Only one stretch of the data below is wanted: the lines from the one with "Definition gauss_area : R" through the one with "Definition polar_g2 (x", repeated exactly.

(Exercise material Opens)

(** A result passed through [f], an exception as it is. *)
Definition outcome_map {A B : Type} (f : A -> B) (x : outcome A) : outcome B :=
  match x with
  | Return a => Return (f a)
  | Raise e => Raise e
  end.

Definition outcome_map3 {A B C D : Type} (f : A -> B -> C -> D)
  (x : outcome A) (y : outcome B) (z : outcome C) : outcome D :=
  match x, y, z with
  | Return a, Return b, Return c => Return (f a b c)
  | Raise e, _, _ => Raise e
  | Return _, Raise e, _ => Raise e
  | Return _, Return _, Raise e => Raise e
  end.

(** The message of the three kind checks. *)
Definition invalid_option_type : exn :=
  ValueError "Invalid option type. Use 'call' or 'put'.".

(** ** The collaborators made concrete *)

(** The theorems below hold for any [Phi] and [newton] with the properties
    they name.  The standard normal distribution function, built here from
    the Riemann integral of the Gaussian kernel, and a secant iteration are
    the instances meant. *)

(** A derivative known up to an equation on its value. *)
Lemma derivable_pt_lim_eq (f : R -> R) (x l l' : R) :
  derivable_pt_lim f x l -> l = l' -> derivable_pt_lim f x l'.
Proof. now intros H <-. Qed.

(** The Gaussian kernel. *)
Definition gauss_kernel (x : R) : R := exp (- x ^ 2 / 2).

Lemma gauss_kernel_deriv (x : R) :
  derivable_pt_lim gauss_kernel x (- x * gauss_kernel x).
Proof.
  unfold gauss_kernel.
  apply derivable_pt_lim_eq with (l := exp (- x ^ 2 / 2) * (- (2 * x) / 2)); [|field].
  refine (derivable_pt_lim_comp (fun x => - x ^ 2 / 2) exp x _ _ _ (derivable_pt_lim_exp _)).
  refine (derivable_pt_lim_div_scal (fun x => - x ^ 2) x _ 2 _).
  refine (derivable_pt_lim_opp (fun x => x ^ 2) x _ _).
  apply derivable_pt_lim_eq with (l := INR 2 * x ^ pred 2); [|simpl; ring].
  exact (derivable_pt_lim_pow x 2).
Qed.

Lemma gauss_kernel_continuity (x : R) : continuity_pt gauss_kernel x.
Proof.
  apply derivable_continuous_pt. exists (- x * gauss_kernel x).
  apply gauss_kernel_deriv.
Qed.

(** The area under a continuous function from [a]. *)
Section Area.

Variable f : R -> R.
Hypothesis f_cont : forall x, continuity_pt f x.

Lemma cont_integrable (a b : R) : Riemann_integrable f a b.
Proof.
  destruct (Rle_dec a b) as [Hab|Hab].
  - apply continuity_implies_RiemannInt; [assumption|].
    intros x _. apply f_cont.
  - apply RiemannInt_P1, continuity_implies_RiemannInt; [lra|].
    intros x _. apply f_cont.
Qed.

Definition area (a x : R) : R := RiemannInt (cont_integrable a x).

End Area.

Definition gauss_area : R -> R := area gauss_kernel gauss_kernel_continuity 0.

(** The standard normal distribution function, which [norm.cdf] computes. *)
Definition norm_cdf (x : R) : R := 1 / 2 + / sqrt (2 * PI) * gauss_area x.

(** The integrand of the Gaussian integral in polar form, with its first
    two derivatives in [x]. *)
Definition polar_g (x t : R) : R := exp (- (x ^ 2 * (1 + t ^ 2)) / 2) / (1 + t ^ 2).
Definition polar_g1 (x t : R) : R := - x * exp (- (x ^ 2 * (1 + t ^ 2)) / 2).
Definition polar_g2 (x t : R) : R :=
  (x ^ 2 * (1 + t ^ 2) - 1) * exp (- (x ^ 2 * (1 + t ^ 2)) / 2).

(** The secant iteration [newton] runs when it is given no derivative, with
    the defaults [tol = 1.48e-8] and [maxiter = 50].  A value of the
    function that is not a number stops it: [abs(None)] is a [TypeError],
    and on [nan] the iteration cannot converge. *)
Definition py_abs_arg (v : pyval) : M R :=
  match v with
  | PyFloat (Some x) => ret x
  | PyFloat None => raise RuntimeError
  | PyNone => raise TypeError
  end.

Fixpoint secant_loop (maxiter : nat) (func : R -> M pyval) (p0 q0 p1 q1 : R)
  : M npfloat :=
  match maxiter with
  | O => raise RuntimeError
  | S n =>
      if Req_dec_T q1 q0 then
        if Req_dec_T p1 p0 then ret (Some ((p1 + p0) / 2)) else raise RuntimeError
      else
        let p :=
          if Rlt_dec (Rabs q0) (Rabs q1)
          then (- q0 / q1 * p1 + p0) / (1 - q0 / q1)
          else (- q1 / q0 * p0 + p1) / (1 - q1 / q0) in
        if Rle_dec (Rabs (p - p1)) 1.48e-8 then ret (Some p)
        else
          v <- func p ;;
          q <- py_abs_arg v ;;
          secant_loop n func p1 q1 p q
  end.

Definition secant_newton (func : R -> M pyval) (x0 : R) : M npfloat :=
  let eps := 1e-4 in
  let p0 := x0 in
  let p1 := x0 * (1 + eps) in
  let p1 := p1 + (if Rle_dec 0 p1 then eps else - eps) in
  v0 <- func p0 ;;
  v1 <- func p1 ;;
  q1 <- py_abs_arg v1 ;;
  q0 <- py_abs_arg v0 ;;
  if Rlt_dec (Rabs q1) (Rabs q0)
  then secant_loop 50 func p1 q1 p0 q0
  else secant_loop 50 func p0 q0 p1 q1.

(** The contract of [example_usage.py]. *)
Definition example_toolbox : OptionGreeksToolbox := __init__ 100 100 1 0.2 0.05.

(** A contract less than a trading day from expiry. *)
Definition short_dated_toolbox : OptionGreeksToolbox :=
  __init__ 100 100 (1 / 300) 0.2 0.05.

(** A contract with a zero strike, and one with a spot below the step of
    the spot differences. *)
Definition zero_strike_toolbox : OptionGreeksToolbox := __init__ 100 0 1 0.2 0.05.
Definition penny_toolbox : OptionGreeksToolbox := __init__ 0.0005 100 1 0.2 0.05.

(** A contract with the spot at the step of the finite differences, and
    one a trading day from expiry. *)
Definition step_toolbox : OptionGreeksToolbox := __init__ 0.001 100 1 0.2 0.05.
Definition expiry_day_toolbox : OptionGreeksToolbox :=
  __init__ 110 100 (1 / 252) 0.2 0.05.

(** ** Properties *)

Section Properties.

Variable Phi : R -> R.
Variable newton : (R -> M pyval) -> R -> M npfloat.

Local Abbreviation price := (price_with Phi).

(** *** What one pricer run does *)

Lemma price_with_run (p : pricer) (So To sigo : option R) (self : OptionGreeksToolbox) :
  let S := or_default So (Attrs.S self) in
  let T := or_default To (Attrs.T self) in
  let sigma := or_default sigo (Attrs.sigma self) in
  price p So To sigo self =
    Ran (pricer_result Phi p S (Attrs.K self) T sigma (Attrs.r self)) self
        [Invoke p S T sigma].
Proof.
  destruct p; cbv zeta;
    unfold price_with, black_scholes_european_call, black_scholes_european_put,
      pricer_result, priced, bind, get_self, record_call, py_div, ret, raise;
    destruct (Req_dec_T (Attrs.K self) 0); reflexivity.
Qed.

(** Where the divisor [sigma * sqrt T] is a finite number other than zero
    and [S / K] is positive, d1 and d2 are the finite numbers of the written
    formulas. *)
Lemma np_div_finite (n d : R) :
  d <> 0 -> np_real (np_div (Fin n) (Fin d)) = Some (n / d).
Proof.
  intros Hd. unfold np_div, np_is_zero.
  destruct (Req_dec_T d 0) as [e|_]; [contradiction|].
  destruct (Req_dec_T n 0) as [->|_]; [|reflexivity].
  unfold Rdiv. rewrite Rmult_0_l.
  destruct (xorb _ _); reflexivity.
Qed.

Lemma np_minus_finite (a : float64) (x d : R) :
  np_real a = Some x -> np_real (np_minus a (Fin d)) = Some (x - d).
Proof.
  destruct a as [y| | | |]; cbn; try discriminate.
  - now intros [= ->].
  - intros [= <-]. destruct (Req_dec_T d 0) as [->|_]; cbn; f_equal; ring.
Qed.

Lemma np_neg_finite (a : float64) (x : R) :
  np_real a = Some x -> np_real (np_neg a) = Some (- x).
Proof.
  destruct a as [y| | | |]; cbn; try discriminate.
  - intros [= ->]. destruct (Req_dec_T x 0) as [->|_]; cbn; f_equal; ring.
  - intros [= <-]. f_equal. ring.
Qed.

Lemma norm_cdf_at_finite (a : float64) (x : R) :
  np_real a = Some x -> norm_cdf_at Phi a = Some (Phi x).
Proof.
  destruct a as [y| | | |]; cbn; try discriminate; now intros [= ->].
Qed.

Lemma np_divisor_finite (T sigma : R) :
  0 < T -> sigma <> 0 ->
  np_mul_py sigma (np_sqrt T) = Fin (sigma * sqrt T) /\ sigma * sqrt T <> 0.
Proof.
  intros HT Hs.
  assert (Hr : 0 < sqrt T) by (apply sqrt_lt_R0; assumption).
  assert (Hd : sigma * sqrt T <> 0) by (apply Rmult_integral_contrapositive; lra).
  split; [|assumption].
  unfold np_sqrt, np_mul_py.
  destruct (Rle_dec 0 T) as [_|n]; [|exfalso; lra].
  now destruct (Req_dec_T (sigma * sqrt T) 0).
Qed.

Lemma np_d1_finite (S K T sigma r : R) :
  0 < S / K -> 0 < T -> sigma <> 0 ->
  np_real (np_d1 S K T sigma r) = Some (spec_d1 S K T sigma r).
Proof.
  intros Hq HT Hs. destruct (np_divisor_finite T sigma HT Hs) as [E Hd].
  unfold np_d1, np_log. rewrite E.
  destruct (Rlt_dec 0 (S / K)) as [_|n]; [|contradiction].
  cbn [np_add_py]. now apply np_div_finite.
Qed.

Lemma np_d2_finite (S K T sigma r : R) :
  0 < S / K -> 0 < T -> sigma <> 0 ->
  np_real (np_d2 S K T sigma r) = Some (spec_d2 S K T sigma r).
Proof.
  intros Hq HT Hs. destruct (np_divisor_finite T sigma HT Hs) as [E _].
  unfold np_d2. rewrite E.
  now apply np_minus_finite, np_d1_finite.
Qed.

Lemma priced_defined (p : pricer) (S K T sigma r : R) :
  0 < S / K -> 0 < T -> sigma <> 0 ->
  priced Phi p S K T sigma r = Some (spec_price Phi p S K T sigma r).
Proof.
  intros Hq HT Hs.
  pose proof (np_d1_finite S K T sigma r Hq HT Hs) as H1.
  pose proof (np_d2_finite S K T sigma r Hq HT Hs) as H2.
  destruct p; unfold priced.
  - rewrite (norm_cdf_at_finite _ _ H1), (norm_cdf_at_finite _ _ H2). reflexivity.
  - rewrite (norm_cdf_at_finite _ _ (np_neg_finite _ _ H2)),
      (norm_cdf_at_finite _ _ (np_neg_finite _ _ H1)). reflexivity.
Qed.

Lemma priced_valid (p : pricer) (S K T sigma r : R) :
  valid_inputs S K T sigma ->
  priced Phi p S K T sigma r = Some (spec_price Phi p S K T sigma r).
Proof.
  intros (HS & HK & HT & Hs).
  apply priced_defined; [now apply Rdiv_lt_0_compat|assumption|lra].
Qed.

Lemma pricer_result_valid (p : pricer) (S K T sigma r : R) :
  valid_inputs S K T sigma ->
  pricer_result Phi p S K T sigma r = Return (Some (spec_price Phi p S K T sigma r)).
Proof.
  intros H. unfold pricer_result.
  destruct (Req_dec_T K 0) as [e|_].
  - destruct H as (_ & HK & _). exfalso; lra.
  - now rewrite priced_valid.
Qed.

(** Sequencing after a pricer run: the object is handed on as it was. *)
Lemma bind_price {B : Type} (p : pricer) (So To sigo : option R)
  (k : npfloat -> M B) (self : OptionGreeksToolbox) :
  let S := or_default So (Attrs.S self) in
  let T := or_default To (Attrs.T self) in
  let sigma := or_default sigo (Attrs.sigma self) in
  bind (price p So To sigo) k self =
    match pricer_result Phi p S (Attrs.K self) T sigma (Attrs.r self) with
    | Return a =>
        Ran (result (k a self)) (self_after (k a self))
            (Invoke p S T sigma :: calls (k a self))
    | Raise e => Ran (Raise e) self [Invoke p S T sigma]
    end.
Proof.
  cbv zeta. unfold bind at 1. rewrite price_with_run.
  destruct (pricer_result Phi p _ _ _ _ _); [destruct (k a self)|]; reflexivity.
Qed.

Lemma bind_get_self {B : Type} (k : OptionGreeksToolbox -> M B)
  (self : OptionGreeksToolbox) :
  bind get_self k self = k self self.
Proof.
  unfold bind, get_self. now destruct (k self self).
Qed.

(Exercise material Closes)
(Exercise material Opens)

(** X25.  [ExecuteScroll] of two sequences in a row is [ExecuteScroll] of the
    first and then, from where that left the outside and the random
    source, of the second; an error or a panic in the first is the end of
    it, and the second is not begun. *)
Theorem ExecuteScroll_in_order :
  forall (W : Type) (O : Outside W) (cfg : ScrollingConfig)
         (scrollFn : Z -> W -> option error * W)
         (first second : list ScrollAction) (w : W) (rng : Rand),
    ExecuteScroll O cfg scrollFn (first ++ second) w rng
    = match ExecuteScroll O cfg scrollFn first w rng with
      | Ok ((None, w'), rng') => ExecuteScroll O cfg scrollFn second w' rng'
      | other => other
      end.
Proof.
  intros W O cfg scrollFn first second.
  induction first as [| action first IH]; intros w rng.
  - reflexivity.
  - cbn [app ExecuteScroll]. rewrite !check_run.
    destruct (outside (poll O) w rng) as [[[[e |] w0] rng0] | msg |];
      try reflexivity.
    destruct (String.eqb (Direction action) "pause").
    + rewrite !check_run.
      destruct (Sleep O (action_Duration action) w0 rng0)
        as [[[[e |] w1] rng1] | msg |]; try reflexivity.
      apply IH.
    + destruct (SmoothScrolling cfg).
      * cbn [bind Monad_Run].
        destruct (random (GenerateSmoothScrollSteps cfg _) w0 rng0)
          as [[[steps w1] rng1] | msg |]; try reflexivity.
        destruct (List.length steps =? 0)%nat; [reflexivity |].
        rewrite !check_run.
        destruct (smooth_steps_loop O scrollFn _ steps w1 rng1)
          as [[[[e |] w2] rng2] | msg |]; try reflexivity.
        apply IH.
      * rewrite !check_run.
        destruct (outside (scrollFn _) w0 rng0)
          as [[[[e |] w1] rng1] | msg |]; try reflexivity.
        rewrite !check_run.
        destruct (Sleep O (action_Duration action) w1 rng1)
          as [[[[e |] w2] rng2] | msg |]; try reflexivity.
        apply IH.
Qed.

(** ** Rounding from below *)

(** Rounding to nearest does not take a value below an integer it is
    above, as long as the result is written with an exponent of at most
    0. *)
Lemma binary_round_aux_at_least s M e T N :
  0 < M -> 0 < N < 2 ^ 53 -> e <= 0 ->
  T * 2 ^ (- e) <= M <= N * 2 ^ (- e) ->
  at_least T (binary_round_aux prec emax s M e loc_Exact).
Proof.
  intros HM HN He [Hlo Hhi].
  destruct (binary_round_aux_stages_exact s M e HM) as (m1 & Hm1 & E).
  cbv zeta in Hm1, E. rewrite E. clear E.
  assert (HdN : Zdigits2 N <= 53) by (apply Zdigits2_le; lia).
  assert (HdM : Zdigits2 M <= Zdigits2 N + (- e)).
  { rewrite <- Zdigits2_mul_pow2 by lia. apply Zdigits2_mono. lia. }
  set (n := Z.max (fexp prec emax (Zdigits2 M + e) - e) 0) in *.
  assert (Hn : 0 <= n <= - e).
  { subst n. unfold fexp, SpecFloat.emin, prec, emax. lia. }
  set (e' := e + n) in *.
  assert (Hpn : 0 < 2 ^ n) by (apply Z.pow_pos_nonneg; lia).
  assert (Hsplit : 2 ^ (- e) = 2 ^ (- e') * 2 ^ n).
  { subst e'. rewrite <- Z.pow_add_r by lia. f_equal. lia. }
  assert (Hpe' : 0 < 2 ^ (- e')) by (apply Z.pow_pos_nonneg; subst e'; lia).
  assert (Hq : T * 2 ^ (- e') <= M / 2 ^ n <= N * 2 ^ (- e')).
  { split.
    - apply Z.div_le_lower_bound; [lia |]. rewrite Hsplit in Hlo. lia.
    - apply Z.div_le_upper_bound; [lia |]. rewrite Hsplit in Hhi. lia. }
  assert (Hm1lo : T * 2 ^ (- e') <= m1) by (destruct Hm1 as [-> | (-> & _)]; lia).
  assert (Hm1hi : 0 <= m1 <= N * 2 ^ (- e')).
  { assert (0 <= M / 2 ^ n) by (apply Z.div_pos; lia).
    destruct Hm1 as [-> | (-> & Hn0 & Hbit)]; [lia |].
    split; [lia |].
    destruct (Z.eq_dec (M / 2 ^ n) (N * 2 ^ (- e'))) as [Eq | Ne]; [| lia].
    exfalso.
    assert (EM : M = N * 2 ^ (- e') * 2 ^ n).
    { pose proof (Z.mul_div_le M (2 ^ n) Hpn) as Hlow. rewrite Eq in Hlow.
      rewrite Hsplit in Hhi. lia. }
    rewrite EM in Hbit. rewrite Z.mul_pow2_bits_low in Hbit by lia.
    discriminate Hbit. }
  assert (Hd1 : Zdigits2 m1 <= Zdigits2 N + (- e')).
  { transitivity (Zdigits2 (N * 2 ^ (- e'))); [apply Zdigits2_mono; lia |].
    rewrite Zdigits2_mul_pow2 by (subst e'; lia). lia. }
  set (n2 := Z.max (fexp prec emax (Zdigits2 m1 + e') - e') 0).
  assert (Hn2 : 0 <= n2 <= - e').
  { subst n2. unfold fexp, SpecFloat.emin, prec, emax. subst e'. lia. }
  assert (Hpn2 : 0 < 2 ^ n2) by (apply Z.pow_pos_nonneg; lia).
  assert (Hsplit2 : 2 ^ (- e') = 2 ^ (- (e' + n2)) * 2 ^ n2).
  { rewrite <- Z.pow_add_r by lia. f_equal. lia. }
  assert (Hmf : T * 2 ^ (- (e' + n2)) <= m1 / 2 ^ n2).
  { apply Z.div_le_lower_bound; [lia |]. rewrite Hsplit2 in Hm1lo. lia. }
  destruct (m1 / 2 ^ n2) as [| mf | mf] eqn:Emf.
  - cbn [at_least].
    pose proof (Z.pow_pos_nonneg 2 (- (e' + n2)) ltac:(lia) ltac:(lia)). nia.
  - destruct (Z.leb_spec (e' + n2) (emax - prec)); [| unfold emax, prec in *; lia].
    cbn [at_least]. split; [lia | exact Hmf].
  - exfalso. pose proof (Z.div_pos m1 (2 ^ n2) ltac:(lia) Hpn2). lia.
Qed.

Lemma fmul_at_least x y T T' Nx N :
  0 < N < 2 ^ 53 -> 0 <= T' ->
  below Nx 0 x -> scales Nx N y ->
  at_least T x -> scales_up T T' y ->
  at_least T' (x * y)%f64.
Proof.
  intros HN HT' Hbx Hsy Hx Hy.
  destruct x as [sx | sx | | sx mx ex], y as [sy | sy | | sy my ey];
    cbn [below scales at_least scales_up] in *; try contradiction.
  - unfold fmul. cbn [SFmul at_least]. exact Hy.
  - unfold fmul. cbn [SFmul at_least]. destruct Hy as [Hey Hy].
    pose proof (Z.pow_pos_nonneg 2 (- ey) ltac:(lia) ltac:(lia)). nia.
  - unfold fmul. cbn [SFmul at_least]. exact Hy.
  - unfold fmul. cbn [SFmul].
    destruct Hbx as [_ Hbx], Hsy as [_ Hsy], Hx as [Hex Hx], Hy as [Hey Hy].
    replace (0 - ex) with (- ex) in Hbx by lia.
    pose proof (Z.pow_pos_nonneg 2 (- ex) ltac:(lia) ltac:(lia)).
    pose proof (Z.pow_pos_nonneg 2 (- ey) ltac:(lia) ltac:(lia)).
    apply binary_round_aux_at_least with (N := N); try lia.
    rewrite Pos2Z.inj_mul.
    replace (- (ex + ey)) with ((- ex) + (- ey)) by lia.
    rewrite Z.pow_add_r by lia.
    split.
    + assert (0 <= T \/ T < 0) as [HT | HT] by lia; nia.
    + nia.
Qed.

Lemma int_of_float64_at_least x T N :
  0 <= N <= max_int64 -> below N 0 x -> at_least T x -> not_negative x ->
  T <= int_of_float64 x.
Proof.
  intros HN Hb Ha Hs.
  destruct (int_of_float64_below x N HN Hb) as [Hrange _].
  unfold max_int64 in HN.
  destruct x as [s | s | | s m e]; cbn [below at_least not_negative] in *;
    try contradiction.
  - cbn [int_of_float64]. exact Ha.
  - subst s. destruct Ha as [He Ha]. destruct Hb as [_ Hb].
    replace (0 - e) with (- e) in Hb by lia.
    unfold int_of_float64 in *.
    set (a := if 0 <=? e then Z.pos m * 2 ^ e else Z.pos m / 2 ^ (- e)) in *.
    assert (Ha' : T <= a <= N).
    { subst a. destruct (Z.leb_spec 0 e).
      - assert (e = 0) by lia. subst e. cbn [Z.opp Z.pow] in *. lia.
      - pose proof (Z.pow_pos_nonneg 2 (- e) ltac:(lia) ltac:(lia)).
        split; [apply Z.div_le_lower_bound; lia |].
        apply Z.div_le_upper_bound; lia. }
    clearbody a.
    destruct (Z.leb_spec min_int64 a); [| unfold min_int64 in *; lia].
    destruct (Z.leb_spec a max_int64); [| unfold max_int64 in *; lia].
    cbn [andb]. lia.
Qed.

(Exercise material Closes)

* _Output of the task_
Definition gauss_area : R -> R := area gauss_kernel gauss_kernel_continuity 0.

(** The standard normal distribution function, which [norm.cdf] computes. *)
Definition norm_cdf (x : R) : R := 1 / 2 + / sqrt (2 * PI) * gauss_area x.

(** The integrand of the Gaussian integral in polar form, with its first
    two derivatives in [x]. *)
Definition polar_g (x t : R) : R := exp (- (x ^ 2 * (1 + t ^ 2)) / 2) / (1 + t ^ 2).
Definition polar_g1 (x t : R) : R := - x * exp (- (x ^ 2 * (1 + t ^ 2)) / 2).
Definition polar_g2 (x t : R) : R :=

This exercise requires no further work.